Problem to solve:
Return, from the material below, each line in which "zeros" occurs.

====== Given records

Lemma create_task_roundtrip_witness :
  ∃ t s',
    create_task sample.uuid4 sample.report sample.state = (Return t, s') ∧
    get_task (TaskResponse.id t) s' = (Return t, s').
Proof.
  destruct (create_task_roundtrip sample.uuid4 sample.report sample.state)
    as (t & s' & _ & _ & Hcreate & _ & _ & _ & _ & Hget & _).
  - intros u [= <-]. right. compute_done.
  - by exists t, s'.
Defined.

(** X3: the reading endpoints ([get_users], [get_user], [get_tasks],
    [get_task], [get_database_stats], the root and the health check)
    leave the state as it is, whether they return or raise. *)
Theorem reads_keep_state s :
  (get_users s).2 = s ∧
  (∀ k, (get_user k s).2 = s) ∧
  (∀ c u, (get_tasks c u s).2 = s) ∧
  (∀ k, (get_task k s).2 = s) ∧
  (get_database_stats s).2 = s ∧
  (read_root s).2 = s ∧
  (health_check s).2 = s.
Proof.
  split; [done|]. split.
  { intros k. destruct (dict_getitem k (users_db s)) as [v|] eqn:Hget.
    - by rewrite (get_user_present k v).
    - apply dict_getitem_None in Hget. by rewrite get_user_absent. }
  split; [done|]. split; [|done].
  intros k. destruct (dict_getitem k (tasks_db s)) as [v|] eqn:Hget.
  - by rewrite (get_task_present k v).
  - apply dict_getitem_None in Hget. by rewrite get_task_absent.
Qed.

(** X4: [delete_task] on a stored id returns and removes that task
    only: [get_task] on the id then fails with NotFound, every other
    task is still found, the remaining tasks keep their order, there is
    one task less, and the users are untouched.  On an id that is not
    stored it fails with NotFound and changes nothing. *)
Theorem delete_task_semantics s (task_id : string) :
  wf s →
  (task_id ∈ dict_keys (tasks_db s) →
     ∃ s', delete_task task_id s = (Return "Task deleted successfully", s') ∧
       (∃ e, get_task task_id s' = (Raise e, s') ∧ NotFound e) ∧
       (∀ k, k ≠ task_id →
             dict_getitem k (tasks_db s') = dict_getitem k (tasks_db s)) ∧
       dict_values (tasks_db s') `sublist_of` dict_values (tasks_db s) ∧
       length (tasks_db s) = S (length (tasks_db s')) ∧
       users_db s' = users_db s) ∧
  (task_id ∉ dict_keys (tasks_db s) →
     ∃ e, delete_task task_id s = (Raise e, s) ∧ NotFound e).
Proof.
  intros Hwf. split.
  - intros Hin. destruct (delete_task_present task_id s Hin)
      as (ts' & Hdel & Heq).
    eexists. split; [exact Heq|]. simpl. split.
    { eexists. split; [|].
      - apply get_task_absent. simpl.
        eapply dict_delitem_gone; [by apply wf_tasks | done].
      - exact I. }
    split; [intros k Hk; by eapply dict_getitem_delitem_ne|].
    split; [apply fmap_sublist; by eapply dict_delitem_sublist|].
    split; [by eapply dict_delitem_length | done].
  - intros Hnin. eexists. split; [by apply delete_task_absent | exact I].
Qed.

============
====== Given records

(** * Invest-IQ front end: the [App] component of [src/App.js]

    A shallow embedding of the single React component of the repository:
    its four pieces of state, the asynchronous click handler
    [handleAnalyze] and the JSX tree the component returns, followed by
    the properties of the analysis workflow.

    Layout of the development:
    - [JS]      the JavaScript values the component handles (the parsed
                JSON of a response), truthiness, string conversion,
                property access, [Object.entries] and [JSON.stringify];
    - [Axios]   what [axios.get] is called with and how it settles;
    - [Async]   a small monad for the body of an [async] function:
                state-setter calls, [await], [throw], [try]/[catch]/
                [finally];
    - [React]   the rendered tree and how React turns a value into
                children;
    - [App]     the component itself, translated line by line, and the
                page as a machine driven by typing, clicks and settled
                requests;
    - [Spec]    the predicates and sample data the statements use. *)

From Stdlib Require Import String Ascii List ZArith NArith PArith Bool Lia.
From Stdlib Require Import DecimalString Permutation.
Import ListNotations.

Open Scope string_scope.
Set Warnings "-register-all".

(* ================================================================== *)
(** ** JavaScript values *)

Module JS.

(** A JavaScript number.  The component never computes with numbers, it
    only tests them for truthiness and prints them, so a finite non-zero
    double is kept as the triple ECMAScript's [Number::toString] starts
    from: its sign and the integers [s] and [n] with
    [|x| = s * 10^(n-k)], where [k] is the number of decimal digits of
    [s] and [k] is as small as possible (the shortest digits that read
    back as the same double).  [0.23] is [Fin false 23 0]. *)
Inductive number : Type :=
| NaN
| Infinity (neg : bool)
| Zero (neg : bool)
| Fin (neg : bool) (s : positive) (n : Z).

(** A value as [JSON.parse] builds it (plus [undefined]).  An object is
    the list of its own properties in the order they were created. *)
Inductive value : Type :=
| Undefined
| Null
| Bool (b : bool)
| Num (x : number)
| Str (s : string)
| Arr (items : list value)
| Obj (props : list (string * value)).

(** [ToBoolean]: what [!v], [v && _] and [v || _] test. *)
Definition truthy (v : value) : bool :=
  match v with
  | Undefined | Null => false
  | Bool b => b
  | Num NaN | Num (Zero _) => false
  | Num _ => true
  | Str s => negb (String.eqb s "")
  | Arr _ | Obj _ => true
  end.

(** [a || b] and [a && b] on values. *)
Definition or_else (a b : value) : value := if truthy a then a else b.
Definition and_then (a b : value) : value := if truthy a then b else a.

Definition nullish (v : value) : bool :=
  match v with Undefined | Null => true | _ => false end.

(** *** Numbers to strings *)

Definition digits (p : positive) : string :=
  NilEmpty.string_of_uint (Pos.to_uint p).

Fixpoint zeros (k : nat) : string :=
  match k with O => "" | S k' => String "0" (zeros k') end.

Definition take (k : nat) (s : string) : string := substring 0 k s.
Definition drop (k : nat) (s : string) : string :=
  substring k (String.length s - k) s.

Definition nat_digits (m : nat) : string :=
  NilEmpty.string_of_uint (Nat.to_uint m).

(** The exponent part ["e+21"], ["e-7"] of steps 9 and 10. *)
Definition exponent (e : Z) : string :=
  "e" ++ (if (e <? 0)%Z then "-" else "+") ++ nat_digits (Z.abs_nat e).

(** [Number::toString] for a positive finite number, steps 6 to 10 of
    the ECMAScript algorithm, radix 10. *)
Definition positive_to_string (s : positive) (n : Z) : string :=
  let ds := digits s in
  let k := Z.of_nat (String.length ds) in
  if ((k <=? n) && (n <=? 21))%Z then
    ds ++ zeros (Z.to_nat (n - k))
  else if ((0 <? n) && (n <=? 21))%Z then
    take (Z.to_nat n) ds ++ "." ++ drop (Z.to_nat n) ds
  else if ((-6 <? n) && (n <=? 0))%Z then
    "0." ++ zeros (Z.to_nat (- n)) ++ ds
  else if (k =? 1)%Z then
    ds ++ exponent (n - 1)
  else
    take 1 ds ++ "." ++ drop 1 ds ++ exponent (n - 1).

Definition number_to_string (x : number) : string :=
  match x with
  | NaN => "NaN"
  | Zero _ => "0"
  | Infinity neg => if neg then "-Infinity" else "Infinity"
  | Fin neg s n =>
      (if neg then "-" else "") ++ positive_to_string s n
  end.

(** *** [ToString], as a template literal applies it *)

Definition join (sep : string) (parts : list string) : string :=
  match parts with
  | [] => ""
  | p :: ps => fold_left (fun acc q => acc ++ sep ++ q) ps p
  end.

============
====== Given records

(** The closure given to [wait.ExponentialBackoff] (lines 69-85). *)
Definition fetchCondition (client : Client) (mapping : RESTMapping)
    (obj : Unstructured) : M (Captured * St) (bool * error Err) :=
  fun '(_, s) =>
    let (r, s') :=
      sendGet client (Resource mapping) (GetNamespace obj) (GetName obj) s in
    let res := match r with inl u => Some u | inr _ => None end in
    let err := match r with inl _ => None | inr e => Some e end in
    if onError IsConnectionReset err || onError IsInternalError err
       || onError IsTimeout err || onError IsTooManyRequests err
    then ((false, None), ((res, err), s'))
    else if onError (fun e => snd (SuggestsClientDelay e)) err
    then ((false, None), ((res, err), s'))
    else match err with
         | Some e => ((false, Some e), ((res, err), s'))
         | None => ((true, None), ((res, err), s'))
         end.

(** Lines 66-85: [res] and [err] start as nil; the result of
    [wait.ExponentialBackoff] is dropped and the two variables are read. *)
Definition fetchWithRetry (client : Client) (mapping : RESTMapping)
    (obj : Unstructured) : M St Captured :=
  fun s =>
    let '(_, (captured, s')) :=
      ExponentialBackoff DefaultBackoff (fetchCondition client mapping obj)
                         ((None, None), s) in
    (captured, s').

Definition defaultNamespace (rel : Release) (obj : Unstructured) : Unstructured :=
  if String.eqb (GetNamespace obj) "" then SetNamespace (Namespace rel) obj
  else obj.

============

Exercise output:
Fixpoint zeros (k : nat) : string :=
  match k with O => "" | S k' => String "0" (zeros k') end.
    ds ++ zeros (Z.to_nat (n - k))
    "0." ++ zeros (Z.to_nat (- n)) ++ ds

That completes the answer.